● **What you have to do**:
Repeat word for word every line from the one holding "Some claims =>" to the end of the material below.

● **The records**:
Definition JWTDecideSampling (p : JWTPDP) (ctx : PCtx) (sessionID sourceIP rid t : string) : act EnforceResponse :=
  match killCheck ctx (jwt_ks p) sessionID rid t with
  | Some deny => ret deny
  | None =>
      match ctx_claims ctx with
      | None => ret (noClaimsDeny rid t)
      | Some claims =>
          match audienceDenial p claims rid t with
          | Some deny => ret deny
          | None =>
              if jc_HasCapabilities claims then
                ret (pdpDeny rid t ErrCodeSamplingDenied ""
                  (Msg "the token carries an mcp.capabilities claim, which is an exhaustive allowlist, and sampling cannot be listed in it (system: targets are not expressible as capability claims); server-initiated sampling is therefore denied for this token"))
              else
                match backstop p with
                | Some q => dp_DecideSampling q ctx sessionID sourceIP rid t
                | None =>
                    ret (pdpDeny rid t ErrCodeSamplingDenied ""
                      (Msg "server-initiated sampling requires a manifest with an explicit system:sampling/createMessage opt-in"))
                end
          end
      end
  end.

● **Response to this task**:
      | Some claims =>
          match audienceDenial p claims rid t with
          | Some deny => ret deny
          | None =>
              if jc_HasCapabilities claims then
                ret (pdpDeny rid t ErrCodeSamplingDenied ""
                  (Msg "the token carries an mcp.capabilities claim, which is an exhaustive allowlist, and sampling cannot be listed in it (system: targets are not expressible as capability claims); server-initiated sampling is therefore denied for this token"))
              else
                match backstop p with
                | Some q => dp_DecideSampling q ctx sessionID sourceIP rid t
                | None =>
                    ret (pdpDeny rid t ErrCodeSamplingDenied ""
                      (Msg "server-initiated sampling requires a manifest with an explicit system:sampling/createMessage opt-in"))
                end
          end
      end
  end.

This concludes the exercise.